E ora, mentre i contenuti sono finiti nelle mani della magistratura minorile, il castello social dei “maranza” crolla sotto il peso delle accuse penali per almeno sette di loro: molestie, disturbo della quiete pubblica, danneggiamento, possesso e accensione di materiali esplodenti, fabbricazione di ordigni artigianali. Una sfilza di capi d’imputazione da brividi, con cui si dovranno confrontare davanti a un giudice.
E mentre la Procura lavora, la città osserva. Osserva le facce smarrite delle famiglie, i tentativi imbarazzati di chi ancora prova a minimizzare: “sono ragazzi, stanno cercando sé stessi”. Intanto, però, i commercianti contano i danni, i residenti raccontano le notti con le tapparelle abbassate, e la vera piazza – quella reale, di carne e cemento, non quella virtuale dei finti moralisti – pretende che la verità venga raccontata per quello che è.

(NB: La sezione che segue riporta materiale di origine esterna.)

Lemma run_pools_differ (key : conf_pool -> cstr) q args pools cf : holds args pools cf -> sorts (fun x y => string_compare (key x) (key y)) q -> Forall (fun cp => is_text (key cp)) pools ->
  pools <> [] -> zlen pools < 2 ^ 32 ->
  runs (pools_differ q (fun x y => string_compare (key x) (key y)) (zlen pools)) cf (fun b cf' =>
    b = bool_decide (NoDup (map (name_of key) pools)) /\ exists pools', holds args pools' cf' /\ pools' ≡ₚ pools).
Proof.
  intros [HA HP] Hq Ht Hne Hz. unfold pools_differ. repeat run_step. eapply (run_sort key); [exact HP|done|done|]. intros a' pools' HR' Hp Hs _ _. repeat run_step.
  assert (Hz' : zlen pools' = zlen pools) by (unfold zlen; by rewrite Hp). assert (0 < zlen pools) by (destruct pools; [done|rewrite zlen_cons; pose proof (zlen_nonneg pools); lia]).
  rewrite u32_small, <- Hz' by (unfold is_u32; lia). assert (Ht' : Forall (fun cp => is_text (key cp)) pools') by (by rewrite Hp).
  eapply (run_adjacent_differ key); [exact HR'|done|]. split; [|by exists pools']. rewrite (neighbours_NoDup key) by done. apply bool_decide_ext. by rewrite Hp.
Qed.

(** What the configuration has to say. *)
Definition conf_accepts (pools : list conf_pool) : bool :=
  negb (bool_decide (pools = [])) && (forallb pool_accepts pools &&
    (bool_decide (NoDup (listen_names_of pools)) && bool_decide (NoDup (pool_names_of pools)))).

Hypothesis sort_listen : sorts conf_pool_listen_cmp ce_qsort_listen.
Hypothesis sort_name : sorts conf_pool_name_cmp ce_qsort_name.

Lemma completes_names l l' : Forall2 completes l l' -> zlen l = zlen l' /\ listen_names_of l' = listen_names_of l /\ pool_names_of l' = pool_names_of l.
Proof.
  induction 1 as [|x y l l' Hxy _ (E1 & E2 & E3)]; [done|]. rewrite !zlen_cons, E1. unfold listen_names_of, pool_names_of in *. simpl. rewrite E2, E3. unfold name_of.
  by rewrite (co_name _ _ Hxy), (co_listen _ _ Hxy).
Qed.

(** The outcome of the checks: the pools, complete and in some order. *)
Lemma run_post_validate n args pools cf : holds args pools cf -> Forall (conf_pool_inv n) pools -> n < 2 ^ 28 -> zlen pools < 2 ^ 32 ->
  runs conf_post_validate cf (fun st cf' =>
    st = (if conf_accepts pools then NC_OK else NC_ERROR) /\
    exists pools', holds args pools' cf' /\ Forall (pool_wf n) pools' /\
      (st = NC_OK -> Forall pool_ready pools' /\ exists l, pools' ≡ₚ l /\ Forall2 completes pools l)).
Proof.
  intros H Hi Hn Hz. pose proof (array_rel_length _ _ (ho_pools _ _ _ H)) as Hlen. unfold conf_post_validate, conf_accepts, array_n. repeat run_step. rewrite Hlen.
  destruct (Z.eqb_spec (zlen pools) 0) as [E0|E0].
  { assert (pools = []) as -> by (by destruct pools). run_step. split; [done|]. exists []. split_and!; [done|constructor|done]. }
  rewrite bool_decide_false by (by intros ->). cbn [negb andb]. run_step. unfold zlen at 1. rewrite Nat2Z.id.
  eapply runs_mono; [apply (run_validate_pools n args pools []); done|]. intros st cf1 (-> & pools1 & H1 & W1 & R1). simpl in H1.
  destruct (forallb pool_accepts pools); cbn [andb negb]; [|run_err; run_step; split; [done|]; by exists pools1].
  run_ok. destruct (R1 eq_refl) as [C1 R1']. clear R1. destruct (completes_names _ _ C1) as (Ez & El & En). rewrite <- El, <- En.
  assert (Hne : pools1 <> []) by (intros ->; by destruct pools). rewrite Ez. run_step.
  eapply runs_mono; [apply (run_pools_differ (fun cp => cl_pname (cp_listen cp)) _ args pools1); [done|done| |done|lia]|].
  { eapply List.Forall_impl; [|exact R1']. intros cp [_ _ [V L] _ _ _ _ _ _ _ _ _]. destruct (L V) as [_ (l & ? & ? & _)]. by exists l. }
  intros b cf2 (-> & pools2 & H2 & P2). fold (listen_names_of pools1). assert (Hwr : forall p, p ≡ₚ pools1 -> Forall (pool_wf n) p /\ Forall pool_ready p) by (intros p ->; done).
  destruct (bool_decide (NoDup (listen_names_of pools1))); cbn [negb andb]; run_step; [|split; [done|]; exists pools2; destruct (Hwr pools2 P2); by split_and!].
  replace (zlen pools1) with (zlen pools2) by (unfold zlen; by rewrite P2). eapply runs_mono; [apply (run_pools_differ cp_name _ args pools2)|].
  - done.
  - done.
  - destruct (Hwr pools2 P2) as [_ R2]. eapply List.Forall_impl; [|exact R2]. apply pr_name.
  - intros ->. by apply Permutation_nil_l in P2.
  - unfold zlen in *. rewrite P2. lia.
  - intros b cf3 (-> & pools3 & H3 & P3). run_step. rewrite P2 in P3. destruct (Hwr pools3 P3) as [W3 R3]. split.
    + rewrite (bool_decide_ext (NoDup (map (name_of cp_name) pools2)) (NoDup (pool_names_of pools1))) by (unfold pool_names_of; by rewrite P2). by destruct (bool_decide _).
    + exists pools3. split_and!; [done|done|]. intros _. split; [done|]. by exists pools1.
Qed.

(** ** Releasing the configuration *)

(** [m] only reads. *)
Definition reader {A} (m : C A) : Prop := forall cf, runs m cf (fun _ cf' => cf' = cf).

Lemma run_pop_all {A} (f : A -> C unit) l : forall fuel a cf (Q : array A -> conf -> Prop), array_rel a l -> (length l < fuel)%nat -> Forall (fun x => reader (f x)) l ->
  (forall a', Q a' cf) -> runs (pop_all f fuel a) cf Q.
Proof.
  induction l as [|x l IH] using rev_ind; intros fuel a cf Q HR Hf Ht HQ; (destruct fuel as [|fuel]; [simpl in Hf; lia|]); simpl; unfold array_n; pose proof (array_rel_length _ _ HR) as Hlen;
    destruct (Z.eqb_spec (nelem a) 0) as [E0|E0]; try (run_step; apply HQ); rewrite Hlen in E0; [done|].
  apply Forall_app in Ht as [Ht Hx]. apply Forall_cons_iff in Hx as [Hx _].
  destruct (arr_pop _ _ _ HR) as (Hl & _ & HR' & _). simpl in Hl, HR'. run_step. unfold c_load. eapply runs_reads; [exact Hl|]. run_step.
  eapply runs_mono; [apply Hx|]. intros [] cf1 ->. apply (IH fuel); [done| |done|done]. rewrite length_app in Hf. simpl in Hf. lia.
Qed.

Lemma pop_fuel_enough {A} (a : array A) l : array_rel a l -> (length l < pop_fuel a)%nat.
Proof. intros HR. pose proof (array_rel_length _ _ HR) as Hlen. unfold pop_fuel, array_n. rewrite Hlen. unfold zlen. lia. Qed.

Lemma reader_ret {A B} (g : A -> B) l : Forall (fun x => reader (let _ := g x in mret tt)) l.
Proof. apply list.Forall_forall. intros x _ cf. done. Qed.

Lemma reader_pool_deinit n cp : pool_wf n cp -> reader (conf_pool_deinit cp;; mret tt).
Proof.
  intros (servers & HR & _) cf. unfold conf_pool_deinit. repeat run_step.
  eapply (run_pop_all _ servers); [destruct (0 <? _); exact HR|apply pop_fuel_enough; destruct (0 <? _); exact HR|apply (reader_ret conf_server_deinit)|]. intros a'. by repeat run_step.
Qed.

Lemma run_destroy n args pools cf : holds args pools cf -> Forall (pool_wf n) pools -> runs conf_destroy cf (fun _ _ => True).
Proof.
  intros [HA HP] Hw. unfold conf_destroy. repeat run_step. eapply (run_pop_all _ args); [exact HA|by apply pop_fuel_enough|apply (reader_ret string_deinit)|]. intros a'. repeat run_step.
  eapply (run_pop_all _ pools); [exact HP|by apply pop_fuel_enough| |].
  - eapply List.Forall_impl; [|exact Hw]. apply reader_pool_deinit.
  - intros a2. by repeat run_step.
Qed.

End Check.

Non è una crociata politica. Non è propaganda. È cronaca nera, inchiesta giudiziaria, fotografia sociale. È lo specchio di un vuoto educativo, di un mondo adulto che si è ritirato e ha lasciato spazio al branco, all’arroganza, all’anonimato tossico.
E la chiudiamo qui. Da giornalisti – quelli che scrivono, indagano, si prendono gli insulti e continuano – ci interessa raccontare i fatti. Anche quando fanno rumore. E quando il rumore è quello di una bomba rudimentale che esplode davanti ad un supermercato, allora è il caso di smettere con le menate sulle “etichette” e iniziare a parlare – seriamente – di responsabilità.